July 26, 2014

Three Reasons Husbands Should Delay Taking Social Security Until Age 69 or 70

Claiming Social Security benefits prematurely can mean up to a $250,000 loss of total lifetime benefits. Most married men claim Social Security at age 62 or 63, which leaves their future income well shy of what research indicates is optimal. Beyond maximizing their own lifetime income, delaying their Social Security can be the best gift they can leave a widow. Gentlemen, it’s time to wise up.

Mistakes are often made when men link the decision to retire and the decision to start Social Security. In fact, you can retire on or before age 60 and wait as late as 70 to begin collecting benefits.

Too many widows are barely scraping by because their husbands rushed to claim a monthly check from Uncle Sam. Husbands who are the primary earners in a family need to pay particular attention to the reasons for delaying.

Be Kind to Your Future Self

Actuaries designed Social Security to offer similar benefits to those who claim early and others who delay. But this decision neutrality only applies to an unmarried recipient who dies at age 83. Those who survive beyond their life expectancy can reap a larger benefit by delaying.

If you have a family history of Methuselah genes, you should delay. Waiting to claim benefits until age 70 increases them by 76%. In addition to these actuarial benefits, you may also decide to earn additional income by following passions you put aside while pursuing your career.

Will you be leading historical tours or teaching a community college class? Whatever you choose, continuing to earn income can help raise the average benefit that is calculated by averaging your 35 highest consecutive years of salary. Some who retire early have zeros added into this calculation for each year of unearned income. Remember the Golden Rule when thinking about your future self.

Be Kind to Your Future Widow

Some men do not expect a long life. Maybe their own parents died at an early age or maybe they are in poor health. They may believe living past age 83 to be unlikely. These husbands claim early benefits to try and get as much as they can out of Social Security. However, they often fail to consider the impact of their choice on their surviving spouse.

The longevity of women relative to men is no secret. My own grandmother has already lived 33 years longer than her husband. A surviving spouse can inherit the highest benefit attained by the primary income earner. Each year you delay your benefits beyond age 66 increases the survivor benefit you will pass on to your spouse by 8%. Waiting until age 70 offers a 32% increase in benefits.

For example, assume my grandfather, Daddy Jack, had an age 66 benefit of $1,000 a month. Waiting until age 70 would increase this monthly benefit to $1,320. This difference becomes amplified over time by inflation adjustments.

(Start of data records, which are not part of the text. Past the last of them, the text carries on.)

#[global] Instance childLe_dec a b : Decision (childLe a b).
Proof. unfold childLe. apply _. Defined.

(** The range of children is the list of them. *)
(* lib/DataLayoutAnalysis/Middleend/DLAComputeNonInterferingComponents.cpp:122-129 Component *)
Record Component := mkComponent {
  Elements : list OrderedChild;
  StartByte : Z;
  EndByte : Z;
}.

(* lib/DataLayoutAnalysis/Middleend/DLAComputeNonInterferingComponents.cpp:135-146 MakeNewComponentFromChild *)
Definition MakeNewComponentFromChild (c : OrderedChild) : Component := mkComponent [c] (beginByte c) (endByte c).

(* lib/DataLayoutAnalysis/Middleend/DLAComputeNonInterferingComponents.cpp:153-183 ComputeNonInterferingComponents::runOnTypeSystem *)
Fixpoint identifyComponents (CurrComp : Component) (Children : list OrderedChild) : outcome (list Component) :=
  match Children with
  | [] => Ok [CurrComp]
  | c :: Children =>
    revng_assert (StartByte CurrComp <? EndByte CurrComp);;
    let ChildSize := wrap 64 (endByte c - beginByte c) in
    revng_assert (0 <? ChildSize);;
    revng_assert (StartByte CurrComp <=? beginByte c);;
    if EndByte CurrComp <=? beginByte c
    then Components ← identifyComponents (MakeNewComponentFromChild c) Children; Ok (CurrComp :: Components)
    else identifyComponents
           (mkComponent (Elements CurrComp ++ [c]) (StartByte CurrComp) (Z.max (EndByte CurrComp) (wrap 64 (beginByte c + ChildSize))))
           Children
  end%Z.

(* lib/DataLayoutAnalysis/Middleend/DLAComputeNonInterferingComponents.cpp:199-201 HasManyElements *)
Definition HasManyElements (C : Component) : bool := 1 <? length (Elements C).

End components.

Section steps.
  Context {E : Type} `{LLVMIntEqClasses E, !LLVMGraphWalks NodeID}.
  Implicit Types TS : LayoutTypeSystem E.
  Notation Link := (NodeID * TypeLinkTag)%type.

(* lib/DataLayoutAnalysis/Middleend/DLAComputeNonInterferingComponents.cpp:77-89 ComputeNonInterferingComponents::runOnTypeSystem *)
Definition collectChildren (n : NodeID) TS : outcome (list OrderedChild) :=
  N ← deref TS n;
  mapM (λ L : Link, Child ← deref TS L.1; s ← getFieldSize (Size Child) L.2; Ok (mkChild L s)) (childrenEdges isNotPointerEdge N).

(* lib/DataLayoutAnalysis/Middleend/DLAComputeNonInterferingComponents.cpp:210-230 ComputeNonInterferingComponents::runOnTypeSystem *)
Definition separateComponent (n : NodeID) (C : Component) TS : outcome (LayoutTypeSystem E) :=
  '(New, TS) ← createArtificialLayoutType TS;
  TS ← modify (withInterfering AllChildrenAreInterfering) New TS;
  revng_assert (StartByte C <? EndByte C)%Z;;
  TS ← modify (withSize (wrap 64 (EndByte C - StartByte C))) New TS;
  TS ← forEachM (λ c, moveEdgeSource (Some n) (Some New) (ChildIt c) (- StartByte C)) (Elements C) TS;
  '(_, TS) ← addInstanceLink (Some n) (Some New) (offsetOnly (StartByte C)) TS;
  Ok TS.

(* lib/DataLayoutAnalysis/Middleend/DLAComputeNonInterferingComponents.cpp:186-233 ComputeNonInterferingComponents::runOnTypeSystem *)
Definition separateComponents (n : NodeID) (Components : list Component) (s : bool * LayoutTypeSystem E) :
  outcome (bool * LayoutTypeSystem E) :=
  let (Changed, TS) := s in
  match Components with
  | [] => Fault AssertionFailed
  | [C] =>
    TS ← modify (withInterfering (if HasManyElements C then AllChildrenAreInterfering else AllChildrenAreNonInterfering)) n TS;
    Ok (Changed, TS)
  | _ =>
    TS ← forEachM (separateComponent n) (filter (λ C, HasManyElements C) Components) TS;
    TS ← modify (withInterfering AllChildrenAreNonInterfering) n TS;
    Ok (Changed || existsb HasManyElements Components, TS)
  end.

(* lib/DataLayoutAnalysis/Middleend/DLAComputeNonInterferingComponents.cpp:42-233 ComputeNonInterferingComponents::runOnTypeSystem *)
Definition computeComponents (n : NodeID) (s : bool * LayoutTypeSystem E) : outcome (bool * LayoutTypeSystem E) :=
  let (Changed, TS) := s in
  N ← deref TS n;
  revng_assert (negb (Size N =? 0)%Z);;
  Children ← collectChildren n TS;
  match merge_sort childLe Children with
  | [] | [_] => TS ← modify (withInterfering AllChildrenAreNonInterfering) n TS; Ok (Changed, TS)
  | c :: Children =>
    Components ← identifyComponents (MakeNewComponentFromChild c) Children;
    separateComponents n Components (Changed, TS)
  end.

(** A new node is not a root, since its component is linked to it. *)
(* lib/DataLayoutAnalysis/Middleend/DLAComputeNonInterferingComponents.cpp:27-241 ComputeNonInterferingComponents::runOnTypeSystem *)
Definition ComputeNonInterferingComponents TS : outcome (bool * LayoutTypeSystem E) :=
  forEachRoot (λ _, true) (isRoot LK_All) isNotPointerEdge snd computeComponents (layoutsRange TS) (false, TS).

End steps.

(** ** Components *)

(** A child whose bytes are those of an address space of 64 bits. *)
Definition child_ok (c : OrderedChild) : Prop :=
  (0 ≤ beginByte c ∧ 0 < FieldSize c ∧ beginByte c + FieldSize c < 2 ^ 64)%Z.

Lemma endByte_exact c : child_ok c → endByte c = (beginByte c + FieldSize c)%Z.
Proof. intros (? & ? & ?). apply wrap_small. unfold in_width. lia. Qed.

(** The bytes of a component are those of its children, each of which, but for the first,
    overlaps one before it. *)
Record component_ok (C : Component) : Prop := {
  co_start : ∃ c l, Elements C = c :: l ∧ beginByte c = StartByte C;
  co_in c : c ∈ Elements C → (StartByte C ≤ beginByte c ∧ endByte c ≤ EndByte C)%Z;
  co_end : ∃ c, c ∈ Elements C ∧ endByte c = EndByte C;
  co_overlap pre c post : Elements C = pre ++ c :: post → pre ≠ [] → ∃ p, p ∈ pre ∧ (beginByte p ≤ beginByte c < endByte p)%Z;
}.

Assuming an average 3% inflation adjustment over 30 years, Daddy Jack’s payment would become about $2,427 if he began benefits at age 66 and $3,203 if he waited until age 70. The additional $776 a month is a welcome gift a husband can leave his spouse.

Consider Longevity Insurance

Many retirees consider using part of their nest egg to buy an annuity. Eager salespeople push these high-commission products as a way to guarantee financial security. However, Uncle Sam is offering the most affordable annuity on the market and it’s inflation-protected .

Most privately advertised annuities are not sold with an inflation rider. Insurance companies prefer to avoid taking on this inflation risk and those that do charge a hefty price which lowers the monthly benefit amount significantly.

Instead of purchasing an annuity, consider delaying your Social Security benefit. You’ll have to give up several years of lower payments. But this is far less than the lump sum you would be required to pay an insurance company in return for a promise of future payments backed by their own financial stability.

This future income stream is typically omitted when considering Social Security break-even calculations. A true break-even calculation includes not only the benefits paid each year but also the value of future promised payments.

Consider the financial security of two widows in good health, both age 83. Both have just spent their last cent of savings, and both now have to live on their Social Security income. However, one has a monthly payment of $2,000 and the other $3,500.

Assuming that this is the eve of their death, neither will receive any additional benefits. However, we can safely assume one widow feels much more secure than the other. When calculating a break-even value, we also need to put a value on the security provided by this higher future payment. You can estimate this value by pricing the lump-sum cost of an annuity benefit that would be required to bridge the gap between these two Social Security payments.

In this example, the additional benefit could be estimated with an immediate annuity to cover the $1,500 monthly benefit difference. An online annuity calculator at www.immediateannuities.com shows it costs a female $151,699 to purchase an annuity at age 83 which doesn’t even include an inflation adjustment. At minimum, this $151,699 needs to be included in robust break-even calculations.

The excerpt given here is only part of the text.